In any moment or situation where we find this gap . . . we find this sense of “everything’s not just one long sentence that isn’t even punctuated!” We wake up in the morning and we have so much to do and then we go to sleep at night. And yet, it’s in those moments when there’s that quietude . . . we become this conduit for fresh ideas that are wholly responsive to the situation at hand.
Tami Simon’s story reminded me of watching the pianist Simone Dinnerstein begin a concert of The Goldberg Variations.. She walked out to the bench – and just sat there, listening. She drank some orange juice. She seemed totally comfortable. She glanced up, waiting – not to get ready; she wasalready ready. She was listening for the music to descend into her so that she could carry it through the piano, and out into the air where we could hear it.
Ever since, before I play, I first sit still, listening, waiting until the music descends. It is amazing how different that experience is. There is no anxiety in it. That’s probably because the experience is not about me at all - I am as surprised as anyone else at what comes out of the piano.
We think, when we are surrounded by people who expect action, that we don’t have time to experience the gap, to feel the emptiness, to listen for the music. But if we practice experiencing the gap when we’re alone – at our instruments, washing dishes, taking walks, or doing whatever quiets us – then we can learn to expand this experience into a social context.

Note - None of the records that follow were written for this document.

Lemma route_loop_runtime l : forall r,
  Forall (leads_ok r) (ro_routing_table r) -> Forall (fun i => (i < length (ro_interfaces r))%nat) l ->
  runtime_only (route_loop l r).
Proof.
  induction l as [|i l IH]; intros r Ht Hl; cbn [route_loop]; [done|]. apply Forall_cons in Hl as [Hi Hl].
  destruct (ro_interfaces r !! i) as [an|] eqn:Ei; [|apply lookup_ge_None in Ei; lia].
  apply wp_seq; [by apply drain_loop_runtime|]. intros r1 E.
  assert (El : length (ro_interfaces r1) = length (ro_interfaces r)).
  { apply (drain_loop_length i (an_datagrams_out an)); [|exact E]. unfold queues. by rewrite list_lookup_fmap, Ei. }
  apply IH; [|by rewrite El]. rewrite (drain_loop_table _ _ _ _ E). by eapply leads_ok_same.
Qed.

Lemma route_loop_table l : forall r r', route_loop l r = Ok r' -> ro_routing_table r' = ro_routing_table r.
Proof.
  induction l as [|i l IH]; intros r r' E; cbn [route_loop] in E; [by injection E as <-|].
  destruct (_ !! i) as [an|]; [|done]. apply res_bind_ok in E as (r1 & E1%drain_loop_table & E%IH). congruence.
Qed.

Lemma route_runtime r : Forall (leads_ok r) (ro_routing_table r) -> runtime_only (route r).
Proof.
  intros Ht. apply route_loop_runtime; [done|]. apply Forall_forall. intros i Hi. apply elem_of_seq in Hi. lia.
Qed.

Lemma async_recv_frame_runtime h b an : buf_ok b -> runtime_only (async_recv_frame (mkEthernetFrame h [b]) an).
Proof.
  intros Hb. unfold async_recv_frame. apply wp_seq; [by apply recv_frame_runtime|]. by intros [o ni] _.
Qed.

(** ** A datagram that stops the router *)

Lemma serialize_bad_version d :
  ip_ver (ip_header d) <> 4 -> bl_size (ip_payload d) = payload_length (ip_header d) ->
  IPv4Datagram_serialize d = Throw runtime_error.
Proof.
  intros Hv Hs. unfold IPv4Datagram_serialize. rewrite Hs, Z.eqb_refl. cbn [negb].
  unfold IPv4Header_serialize. cbn [with_ip_cksum ip_ver].
  by rewrite (proj2 (Z.eqb_neq _ _) Hv).
Qed.

Lemma lpm_single dst e best : route_matches dst e -> lpm dst [e] best -> best = Some e.
Proof.
  intros Hm. destruct best as [b|]; cbn.
  - intros (l1 & l2 & E & _). destruct l1 as [|x l1]; [by simplify_eq/=|].
    simplify_eq/=. by destruct l1.
  - intros HF. by inversion HF.
Qed.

Because there is never not time. Even in an emergency, our ability to respond quickly and effectively is schooled by our ability to “feel the emptiness in the situation.” That is the place where there is no resistance, where just the right move, the brilliance, can comes through us.
This is the place of integrated reflexes. This is when the movements we have “practiced” over and over can find the exact right neural pathway to the pre-frontal cortex, so that we can creatively respond to whatever is actually happening now.

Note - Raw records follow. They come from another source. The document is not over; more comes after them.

(* ===== verification/Adapters.v ===== *)
(** * Adapters between TCP segments and datagrams

    Models [src/libsponge/tcp_helpers/fd_adapter.hh], [.cc], [tcp_over_ip.hh],
    [.cc], [tuntap_adapter.hh], [.cc], [lossy_fd_adapter.hh] and class
    [FdAdapterConfig] of [tcp_config.hh].  [AdaptT] is the interface a socket
    uses, with an instance per adapter; [AdapterSpec] what it relies on. *)

From S2P Require Import Prelude WrappingIntegers Buffers Parser Checksum TCPSegment IPv4 Address.
From S2P Require Import FileDescriptor Ethernet StdMap NetworkInterface.

Record FdAdapterConfig := mkFdAdapterConfig {
  cf_source : Address;          (* source *)
  cf_destination : Address;     (* destination *)
  loss_rate_dn : Z;
  loss_rate_up : Z
}.

Record FdAdapterBase := mkAdapterBase {
  fa_cfg : FdAdapterConfig;     (* _cfg *)
  fa_listen : bool              (* _listen *)
}.

Definition set_listening (l : bool) (a : FdAdapterBase) : FdAdapterBase := mkAdapterBase (fa_cfg a) l.
Definition listening (a : FdAdapterBase) : bool := fa_listen a.
Definition config (a : FdAdapterBase) : FdAdapterConfig := fa_cfg a.

(** Assignments through [config_mutable()] and [config_mut()]. *)
Definition set_config (c : FdAdapterConfig) (a : FdAdapterBase) : FdAdapterBase :=
  mkAdapterBase c (fa_listen a).
Definition set_source (s : Address) (a : FdAdapterBase) : FdAdapterBase :=
  let c := fa_cfg a in set_config (mkFdAdapterConfig s (cf_destination c) (loss_rate_dn c) (loss_rate_up c)) a.
Definition set_destination (d : Address) (a : FdAdapterBase) : FdAdapterBase :=
  let c := fa_cfg a in set_config (mkFdAdapterConfig (cf_source c) d (loss_rate_dn c) (loss_rate_up c)) a.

The place of unintegrated reflexes is when we are at the mercy of our habitual stress responses. We are stuck in the lower functions of the brain. We are not in “now” time; we are repeating something that happened that no longer exists, except in our minds.

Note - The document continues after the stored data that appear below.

Definition rule4_callback s : res socket :=
  c ← tcp_ref s;
  write_segments (cn_segments_out c) c s.

Definition rule4_interest s : res bool :=
  c ← tcp_ref s;
  Ok (negb (bool_decide (cn_segments_out c = []))).

Definition no_cancel s : res socket := Ok s.

Definition rule1 : Rule socket :=
  mkRule (fun s => adapter_fd (so_adapter s)) In_ rule1_callback rule1_interest no_cancel.
Definition rule2 : Rule socket :=
  mkRule (fun s => f_fd (so_thread_data s)) In_ rule2_callback rule2_interest rule2_cancel.
Definition rule3 : Rule socket :=
  mkRule (fun s => f_fd (so_thread_data s)) Out_ rule3_callback rule3_interest no_cancel.
Definition rule4 : Rule socket :=
  mkRule (fun s => adapter_fd (so_adapter s)) Out_ rule4_callback rule4_interest no_cancel.

(** [_initialize_TCP]; [random] is what [random_device] gives the connection. *)
Definition initialize_TCP (random : Z) (config : TCPConfig) (rules : list (Rule socket)) s
  : list (Rule socket) * socket :=
  (add_rule rule4 (add_rule rule3 (add_rule rule2 (add_rule rule1 rules))),
   set_tcp (Some (TCPConnection_new random config)) s).

(** ** The loop *)

Definition TCP_TICK_MS : Z := 10.

Context `{Poller socket} `{Clock socket}.

(** One round of [_tcp_loop]; [false] when the loop is left. *)
Definition tcp_round (condition : socket -> res bool) (base_time : Z) (rules : list (Rule socket)) s
  : res (bool * Z * list (Rule socket) * socket) :=
  go ← condition s;
  if negb go then Ok (false, base_time, rules, s)
  else
    k ← wait_next_event TCP_TICK_MS rules s;
    let '(ret, rules, s) := k in
    if match ret with Exit_ => true | _ => false end || so_abort s then Ok (false, base_time, rules, s)
    else
      c ← tcp_value s;
      if active c then
        let '(next_time, s) := now s in
        let ms := u64 (next_time - base_time) in
        c ← tcp_value s;
        c ← conn_tick ms c;
        let s := set_tcp (Some c) s in
        ad ← adapter_tick ms (so_adapter s);
        Ok (true, next_time, rules, set_adapter ad s)
      else Ok (true, base_time, rules, s).

(** [n] rounds, fewer when the loop is left. *)
Fixpoint tcp_rounds (n : nat) (condition : socket -> res bool) (base_time : Z)
    (rules : list (Rule socket)) s : res (bool * Z * list (Rule socket) * socket) :=
  match n with
  | O => Ok (true, base_time, rules, s)
  | S n' =>
      k ← tcp_round condition base_time rules s;
      let '(go, base_time, rules, s) := k in
      if (go : bool) then tcp_rounds n' condition base_time rules s
      else Ok (false, base_time, rules, s)
  end.

Definition in_state (st : State) s : res bool :=
  c ← tcp_ref s;
  Ok (TCPState_eqb (state c) (TCPState_of st)).

(** ** The owner's calls, up to the loop they run *)

Definition socket_connect (random : Z) (c_tcp : TCPConfig) (c_ad : FdAdapterConfig)
    (rules : list (Rule socket)) s : res (list (Rule socket) * socket) :=
  match so_tcp s with
  | Some _ => Throw runtime_error
  | None =>
      let '(rules, s) := initialize_TCP random c_tcp rules s in
      let ad := so_adapter s in
      let s := set_adapter (adapter_set_base (set_config c_ad (adapter_base ad)) ad) s in
      c ← tcp_ref s;
      let s := set_tcp (Some (connect c)) s in
      ok ← in_state SYN_SENT s;
      if negb ok then Throw runtime_error else Ok (rules, s)
  end.

(** The condition of the loop of [connect]. *)
Definition connecting s : res bool := in_state SYN_SENT s.

Definition listen_and_accept (random : Z) (c_tcp : TCPConfig) (c_ad : FdAdapterConfig)
    (rules : list (Rule socket)) s : res (list (Rule socket) * socket) :=
  match so_tcp s with
  | Some _ => Throw runtime_error
  | None =>
      let '(rules, s) := initialize_TCP random c_tcp rules s in
      let ad := so_adapter s in
      let ad := adapter_set_base (set_config c_ad (adapter_base ad)) ad in
      let ad := adapter_set_base (set_listening true (adapter_base ad)) ad in
      Ok (rules, set_adapter ad s)
  end.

When we meet a person - child or adult - who is stuck in a stress response, it is easy to get triggered into our own personal story of stress. Then, however “logical” or “practical” or “fair” we think we are being, we are simply justifying our own stress - and, in a way, venting it. It sounds harsh to say this, and I say “we” because I do it too. Far more than I like to admit.
But, as Tami Simon says, when we truly listen, the gap of no-resistance can travel across audiences – and also across a classroom to reach a troubled and troubling child. When we can give ourselves the gift of that inner silence, that micro-second of listening for the music to descend - then we can become “wholly responsive to the situation at hand.”
And that is what good teaching – good parenting – good relationships – are all about.